>>>>
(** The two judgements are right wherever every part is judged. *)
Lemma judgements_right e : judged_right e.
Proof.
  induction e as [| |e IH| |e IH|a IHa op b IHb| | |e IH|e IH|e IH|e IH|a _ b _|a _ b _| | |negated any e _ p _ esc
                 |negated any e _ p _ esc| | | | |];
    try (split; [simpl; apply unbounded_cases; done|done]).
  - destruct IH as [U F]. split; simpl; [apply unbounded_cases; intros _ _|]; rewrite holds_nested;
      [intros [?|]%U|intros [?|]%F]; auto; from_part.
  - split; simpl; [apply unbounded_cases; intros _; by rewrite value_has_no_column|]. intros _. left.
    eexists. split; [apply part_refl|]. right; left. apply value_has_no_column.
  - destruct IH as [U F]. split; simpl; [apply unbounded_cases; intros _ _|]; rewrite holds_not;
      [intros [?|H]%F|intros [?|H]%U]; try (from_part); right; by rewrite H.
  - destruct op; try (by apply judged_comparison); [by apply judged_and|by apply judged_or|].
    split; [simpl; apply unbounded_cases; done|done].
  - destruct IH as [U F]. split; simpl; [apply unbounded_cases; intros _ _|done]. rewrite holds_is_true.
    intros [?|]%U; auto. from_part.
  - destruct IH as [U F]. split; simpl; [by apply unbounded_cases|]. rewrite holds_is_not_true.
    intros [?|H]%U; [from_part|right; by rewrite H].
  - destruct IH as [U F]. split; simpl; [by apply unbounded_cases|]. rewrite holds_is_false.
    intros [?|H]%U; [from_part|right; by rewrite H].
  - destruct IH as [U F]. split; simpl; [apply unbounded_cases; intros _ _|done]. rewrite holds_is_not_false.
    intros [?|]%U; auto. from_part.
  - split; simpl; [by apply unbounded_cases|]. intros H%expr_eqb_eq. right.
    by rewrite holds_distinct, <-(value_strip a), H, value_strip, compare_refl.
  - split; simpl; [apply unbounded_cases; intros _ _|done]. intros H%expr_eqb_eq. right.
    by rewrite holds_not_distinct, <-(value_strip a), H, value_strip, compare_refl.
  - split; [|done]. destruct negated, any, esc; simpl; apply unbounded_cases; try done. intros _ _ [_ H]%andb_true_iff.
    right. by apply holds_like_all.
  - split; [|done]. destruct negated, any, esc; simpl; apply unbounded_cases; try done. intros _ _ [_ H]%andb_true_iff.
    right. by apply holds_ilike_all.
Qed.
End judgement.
<<<<
>>>>
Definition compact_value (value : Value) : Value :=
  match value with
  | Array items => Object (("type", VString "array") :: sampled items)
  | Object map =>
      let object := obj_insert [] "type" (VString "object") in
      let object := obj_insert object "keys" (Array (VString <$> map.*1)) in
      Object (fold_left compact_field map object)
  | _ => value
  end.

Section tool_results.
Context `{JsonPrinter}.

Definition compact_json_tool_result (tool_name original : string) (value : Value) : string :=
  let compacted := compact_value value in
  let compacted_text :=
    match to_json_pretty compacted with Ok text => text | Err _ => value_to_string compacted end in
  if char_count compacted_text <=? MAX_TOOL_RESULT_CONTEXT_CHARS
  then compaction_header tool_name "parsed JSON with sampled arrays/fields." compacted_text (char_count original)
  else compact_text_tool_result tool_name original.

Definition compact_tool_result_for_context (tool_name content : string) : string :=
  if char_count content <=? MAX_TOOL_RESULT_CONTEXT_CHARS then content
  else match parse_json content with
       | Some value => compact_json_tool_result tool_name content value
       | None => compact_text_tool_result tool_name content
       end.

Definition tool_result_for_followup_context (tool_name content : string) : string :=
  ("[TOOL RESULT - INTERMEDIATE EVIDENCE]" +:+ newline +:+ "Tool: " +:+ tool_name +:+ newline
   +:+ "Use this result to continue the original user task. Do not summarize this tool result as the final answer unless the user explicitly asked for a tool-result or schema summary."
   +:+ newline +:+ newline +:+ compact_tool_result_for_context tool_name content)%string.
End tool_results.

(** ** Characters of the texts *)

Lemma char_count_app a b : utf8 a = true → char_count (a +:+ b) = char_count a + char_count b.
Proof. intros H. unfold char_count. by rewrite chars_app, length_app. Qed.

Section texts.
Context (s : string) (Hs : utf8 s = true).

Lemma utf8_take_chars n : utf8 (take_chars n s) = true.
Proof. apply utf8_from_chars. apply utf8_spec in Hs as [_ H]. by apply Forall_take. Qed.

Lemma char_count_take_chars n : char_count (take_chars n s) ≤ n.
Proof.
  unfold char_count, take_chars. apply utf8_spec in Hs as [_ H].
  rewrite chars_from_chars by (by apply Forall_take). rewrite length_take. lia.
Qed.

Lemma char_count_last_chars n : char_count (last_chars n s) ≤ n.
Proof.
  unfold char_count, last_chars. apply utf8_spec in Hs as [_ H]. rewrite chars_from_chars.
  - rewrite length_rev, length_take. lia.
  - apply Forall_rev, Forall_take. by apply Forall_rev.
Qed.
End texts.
<<<<
• _Problem requirements_:
Among the lines above, please count those that contain the string "Section" and write the number by itself.

• _Problem solution_:
2